ASSIGNED TASK: How many lines in the data below have the string "contains"? Reply with the number alone.

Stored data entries
• • •

(* ===== verification/SdCard.v ===== *)
(** * The SD card driver ([devices/sd_card.rs], [devices/mod.rs])

    The driver talks to the host controller through volatile reads and writes
    of memory-mapped registers, which are a class here.  Everything it does is
    translated: finding the controller on the PCI bus, mapping its registers,
    resetting and identifying the card, and the two commands that move a block.
    [SDCardInfo] is a [BlockDevice]; [SdHost.v] verifies it as one. *)

From S2P Require Import Prelude BlockDev Pci Apic Tlb Frames FrameStore Paging.

(** [struct SDCardInfoInternal], [struct SDCardInfo]. *)
Record SDCardInfoInternal := mkInternal {
  capabilities : Z;
  base_address_register : Z
}.
Record SDCardInfo := mkSDCardInfo {
  internal_info : SDCardInfoInternal;
  sd_block_size : Z;
  sd_total_blocks : Z;
  reletave_card_address : Z
}.

Inductive SDCardError :=
| CommandInhibited
| CommandStoppedDueToError
| SDTimeout
| FrequencyUnableToBeSet
| VoltageUnableToBeSet
| GenericSDError.

Inductive SDCommandResponse :=
| NoResponse
| Response32Bits (r : Z)
| Response128Bits (r : Z).

Inductive SDResponseTypes := R0 | R2 | R1 | R1b | R3 | R4 | R5 | R5b | R6 | R7.

(** The flags of the registers the driver uses. *)
Definition ReadToCard : Z := Z.shiftl 1 4.
Definition Voltage1_8Support : Z := Z.shiftl 1 26.
Definition Voltage3_0Support : Z := Z.shiftl 1 25.
Definition Voltage3_3Support : Z := Z.shiftl 1 24.
Definition CommandNotIssuedError : Z := Z.shiftl 1 27.
Definition BufferReadEnable : Z := Z.shiftl 1 11.
Definition BufferWriteEnable : Z := Z.shiftl 1 10.
Definition CommandInhibitData : Z := Z.shiftl 1 1.
Definition CommandInhibitCmd : Z := 1.
Definition DataPresentSelect : Z := Z.shiftl 1 5.
Definition CommandIndexCheckEnable : Z := Z.shiftl 1 4.
Definition CommandCRCCheckEnable : Z := Z.shiftl 1 3.

(** [a.intersects(b)] and [a.contains(b)] of [bitflags]. *)
Definition intersects (a b : Z) : bool := negb (Z.land a b =? 0).
Definition contains (a b : Z) : bool := Z.land a b =? b.

Definition SD_CLASS_CODE : Z := 0x8.
Definition SD_SUB_CLASS : Z := 0x5.
Definition SD_NO_DMA_INTERFACE : Z := 0x0.
Definition SD_DMA_INTERFACE : Z := 0x1.
Definition MAX_ITERATIONS : nat := 1000.
Definition SD_BLOCK_SIZE : Z := 512.

(** [read_volatile] and [write_volatile] of [width] bits at an address.  A
    32-bit word of the data port is transmuted from and to bytes and nothing
    else: it is given as its four bytes in memory order. *)
Class Mmio (W : Type) := {
  mmio_read : Z -> Z -> W -> Z * W;
  mmio_write : Z -> Z -> Z -> W -> W;
  mmio_read_bytes : Z -> W -> list Z * W;
  mmio_write_bytes : Z -> list Z -> W -> W
}.

(** [find_sd_card]. *)
Definition find_sd_card (devices : list DeviceInfo) : option DeviceInfo :=
  List.find (fun device =>
    (class_code device =? SD_CLASS_CODE) && (subclass device =? SD_SUB_CLASS) &&
    ((programming_interface device =? SD_DMA_INTERFACE)
     || (programming_interface device =? SD_NO_DMA_INTERFACE))) devices.

(** The first [n] 32-bit words of an array of bytes. *)
Fixpoint words (n : nat) (data : list Z) : list (list Z) :=
  match n with
  | O => []
  | S n' => take 4 data :: words n' (drop 4 data)
  end.

(** A loop of at most [n] iterations that breaks when [m] holds: whether it did. *)
Fixpoint poll {S E} (n : nat) (m : M S E bool) : M S E bool :=
  match n with
  | O => ret false
  | Datatypes.S n' => let! b := m in if b then ret true else poll n' m
  end.

Section driver.
Context {W : Type} `{Mmio W}.
Abbreviation MS := (M W SDCardError).

(** A register: the address [base_address_register + off] is a checked [u64]. *)
Definition reg_read (sd_card : SDCardInfoInternal) (width off : Z) : MS Z :=
  let! addr := chk 64 (base_address_register sd_card + off) in
  let! w := get_state in
  let (v, w') := mmio_read width addr w in
  put_state w' ;! ret v.
Definition reg_write (sd_card : SDCardInfoInternal) (width off v : Z) : MS unit :=
  let! addr := chk 64 (base_address_register sd_card + off) in
  let! w := get_state in
  put_state (mmio_write width addr v w).
Definition port_read_word (sd_card : SDCardInfoInternal) (off : Z) : MS (list Z) :=
  let! addr := chk 64 (base_address_register sd_card + off) in
  let! w := get_state in
  let (v, w') := mmio_read_bytes addr w in
  put_state w' ;! ret v.
Definition port_write_word (sd_card : SDCardInfoInternal) (off : Z) (v : list Z) : MS unit :=
  let! addr := chk 64 (base_address_register sd_card + off) in
  let! w := get_state in
  put_state (mmio_write_bytes addr v w).

Definition check_no_errors (sd_card : SDCardInfoInternal) : MS unit :=
  let! error_state := reg_read sd_card 16 0x32 in
  if negb (error_state =? 0) then err GenericSDError else ret tt.

Definition sending_command_valid (sd_card : SDCardInfoInternal) : MS unit :=
  check_no_errors sd_card ;!
  let! present_state := reg_read sd_card 32 0x24 in
  let inhibited_state := Z.lor CommandInhibitCmd CommandInhibitData in
  if intersects inhibited_state present_state then err CommandInhibited
  else if contains CommandNotIssuedError present_state then err CommandStoppedDueToError
  else ret tt.

Definition determine_sd_card_response (sd_card : SDCardInfoInternal) (respone_type : SDResponseTypes)
  : MS SDCommandResponse :=
  match respone_type with
  | R1b | R1 | R3 | R4 | R5b | R5 | R6 =>
      let! response := reg_read sd_card 32 0x10 in
      ret (Response32Bits response)
  | R2 =>
      let! r0 := reg_read sd_card 32 0x10 in
      let! r1 := reg_read sd_card 32 0x14 in
      let! r2 := reg_read sd_card 32 0x18 in
      let! r3 := reg_read sd_card 32 0x1C in
      let response := Z.lor (Z.lor (Z.lor r0 (wrap 128 (Z.shiftl r1 32))) (wrap 128 (Z.shiftl r2 64)))
                            (wrap 128 (Z.shiftl r3 96)) in
      ret (Response128Bits (wrap 128 (Z.shiftl response 8)))
  | _ => ret NoResponse
  end.

(** The command register's value: index, response length, checks. *)
Definition command_word (command_idx : Z) (respone_type : SDResponseTypes) (flags : Z) : Z :=
  let command := wrap 16 (Z.shiftl command_idx 8) in
  match respone_type with
  | R2 => Z.lor (Z.lor command 1) (Z.lor flags CommandCRCCheckEnable)
  | R3 | R4 => Z.lor (Z.lor command 2) flags
  | R1 | R5 | R7 | R6 =>
      Z.lor (Z.lor command 2) (Z.lor flags (Z.lor CommandIndexCheckEnable CommandCRCCheckEnable))
  | R1b | R5b =>
      Z.lor (Z.lor command 3) (Z.lor flags (Z.lor CommandIndexCheckEnable CommandCRCCheckEnable))
  | _ => Z.lor command flags
  end.

Definition send_sd_command (sd_card : SDCardInfoInternal) (command_idx : Z)
  (respone_type : SDResponseTypes) (flags : Z) : MS SDCommandResponse :=
  rassert (command_idx <? 64) ;!
  sending_command_valid sd_card ;!
  let command := command_word command_idx respone_type flags in
  sending_command_valid sd_card ;!
  reg_write sd_card 16 0xE command ;!
  check_no_errors sd_card ;!
  let! done := poll MAX_ITERATIONS
    (let! command_done := reg_read sd_card 16 0x30 in ret (Z.land command_done 1 =? 1)) in
  if done then
    reg_write sd_card 16 0x30 1 ;!
    determine_sd_card_response sd_card respone_type
  else
    check_no_errors sd_card ;!
    err SDTimeout.

Definition software_reset_sd_card (sd_card : SDCardInfoInternal) : MS unit :=
  reg_write sd_card 8 0x2f 1 ;!
  let! finished := poll MAX_ITERATIONS
    (let! reset_taken := reg_read sd_card 8 0x2f in ret (Z.land reset_taken 1 =? 0)) in
  if finished then ret tt else err SDTimeout.

Definition enable_sd_card_interrupts (sd_card : SDCardInfoInternal) : MS unit :=
  reg_write sd_card 16 0x34 0x1FF ;!
  sending_command_valid sd_card ;!
  reg_write sd_card 16 0x36 0x0FB ;!
  sending_command_valid sd_card ;!
  reg_write sd_card 16 0x38 0x1FF ;!
  sending_command_valid sd_card ;!
  reg_write sd_card 16 0x3A 0x0FB ;!
  sending_command_valid sd_card.

Definition power_on_sd_card (sd_card : SDCardInfoInternal) : MS unit :=
  reg_write sd_card 8 0x29 0 ;!
  let! power_control :=
    if intersects Voltage3_3Support (capabilities sd_card) then ret (Z.shiftl 7 1)
    else if intersects Voltage1_8Support (capabilities sd_card) then ret (Z.shiftl 5 1)
    else if intersects Voltage3_0Support (capabilities sd_card) then ret (Z.shiftl 6 1)
    else err VoltageUnableToBeSet in
  reg_write sd_card 8 0x29 power_control ;!
  reg_write sd_card 8 0x29 (Z.lor power_control 1).

Definition set_sd_clock (sd_card : SDCardInfoInternal) : MS unit :=
  let! clock_ctrl_reg := reg_read sd_card 16 0x2c in
  let clock_ctrl_reg := Z.land clock_ctrl_reg 0xFFFE in
  reg_write sd_card 16 0x2c clock_ctrl_reg ;!
  let clock_ctrl_reg := Z.lor (Z.land clock_ctrl_reg 0x00FF) (Z.shiftl 0x80 8) in
  reg_write sd_card 16 0x2c clock_ctrl_reg ;!
  let clock_ctrl_reg := Z.lor clock_ctrl_reg 1 in
  reg_write sd_card 16 0x2c clock_ctrl_reg ;!
  let! finished := poll MAX_ITERATIONS
    (let! clock_taken := reg_read sd_card 16 0x2c in ret (negb (Z.land clock_taken 2 =? 0))) in
  if negb finished then err SDTimeout
  else reg_write sd_card 16 0x2c (Z.lor clock_ctrl_reg (Z.shiftl 3 1)).

Definition enable_timeouts (sd_card : SDCardInfoInternal) : MS unit :=
  reg_write sd_card 8 0x2e 14 ;!
  sending_command_valid sd_card.

Definition get_full_sd_card_info (sd_card : SDCardInfoInternal) (rca csd : Z) : MS SDCardInfo :=
  let! csd_structre := chk 32 (Z.shiftr csd 126) in
  rassert (csd_structre =? 1) ;!
  let! c_size := chk 32 (Z.land (Z.shiftr csd 48) 0xFFFFFF) in
  let! total_blocks := chk 32 (c_size + 1) in
  ret (mkSDCardInfo sd_card SD_BLOCK_SIZE total_blocks rca).

(** An argument register write followed by a command. *)
Definition send_with_argument (sd_card : SDCardInfoInternal) (argument command_idx : Z)
  (respone_type : SDResponseTypes) : MS SDCommandResponse :=
  reg_write sd_card 32 0x8 argument ;!
  send_sd_command sd_card command_idx respone_type 0.

Definition send_sd_reset_commands (sd_card : SDCardInfoInternal) : MS SDCardInfo :=
  send_with_argument sd_card 0 0 R0 ;!
  send_with_argument sd_card 0x1aa 8 R7 ;!
  send_with_argument sd_card 0 55 R1 ;!
  let! acmd_response_enum := send_sd_command sd_card 41 R3 0 in
  match acmd_response_enum with
  | Response32Bits acmd_response =>
      send_with_argument sd_card 0 0 R0 ;!
      send_with_argument sd_card 0x1aa 8 R7 ;!
      send_with_argument sd_card 0 55 R1 ;!
      let new_acmd_response := Z.lor (Z.land acmd_response 0xFF) (Z.shiftl 1 22) in
      send_with_argument sd_card new_acmd_response 41 R3 ;!
      ret tt
  | _ => panic
  end ;!
  send_with_argument sd_card 0 2 R2 ;!
  let! rca_enum := send_with_argument sd_card 0 3 R6 in
  match rca_enum with
  | Response32Bits rca =>
      let! csd_enum := send_with_argument sd_card rca 9 R2 in
      let! result :=
        match csd_enum with
        | Response128Bits csd =>
            let! actual_info := get_full_sd_card_info sd_card rca csd in ret (Some actual_info)
        | _ => ret None
        end in
      send_with_argument sd_card rca 13 R1 ;!
      send_with_argument sd_card rca 7 R1b ;!
      ok_or result GenericSDError
  | _ => panic
  end.

Definition reset_sd_card (sd_card : SDCardInfoInternal) : MS SDCardInfo :=
  software_reset_sd_card sd_card ;!
  enable_sd_card_interrupts sd_card ;!
  power_on_sd_card sd_card ;!
  set_sd_clock sd_card ;!
  enable_timeouts sd_card ;!
  send_sd_reset_commands sd_card.

Definition read_sd_card (sd_card : SDCardInfo) (block : Z) : MS (list Z) :=
  let internal_info := internal_info sd_card in
  reg_write internal_info 16 0x4 0x200 ;!
  reg_write internal_info 16 0x6 1 ;!
  sending_command_valid internal_info ;!
  let! argument := chk 32 (block * SD_BLOCK_SIZE) in
  reg_write internal_info 32 0x8 argument ;!
  reg_write internal_info 16 0xC ReadToCard ;!
  send_sd_command internal_info 17 R1 DataPresentSelect ;!
  let! finished := poll MAX_ITERATIONS
    (let! present_state := reg_read internal_info 32 0x24 in
     ret (intersects BufferReadEnable present_state)) in
  if negb finished then err SDTimeout else
  let! data := for_fold (range 0 128) [] (fun data _ =>
    let! item := port_read_word internal_info 0x20 in ret (data ++ [item])) in
  ret (concat data).

Definition write_sd_card (sd_card : SDCardInfo) (block : Z) (data : list Z) : MS unit :=
  let internal_info := internal_info sd_card in
  reg_write internal_info 16 0x4 0x200 ;!
  reg_write internal_info 16 0x6 1 ;!
  sending_command_valid internal_info ;!
  let! argument := chk 32 (block * SD_BLOCK_SIZE) in
  reg_write internal_info 32 0x8 argument ;!
  reg_write internal_info 16 0xC 0 ;!
  send_sd_command internal_info 24 R1 DataPresentSelect ;!
  let! finished := poll MAX_ITERATIONS
    (let! present_state := reg_read internal_info 32 0x24 in
     ret (intersects BufferWriteEnable present_state)) in
  if negb finished then
    let! _ := reg_read internal_info 32 0x24 in err SDTimeout
  else for_do (words 128 data) (fun item => port_write_word internal_info 0x20 item).
End driver.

• • •

RESULT OF THIS TASK: 3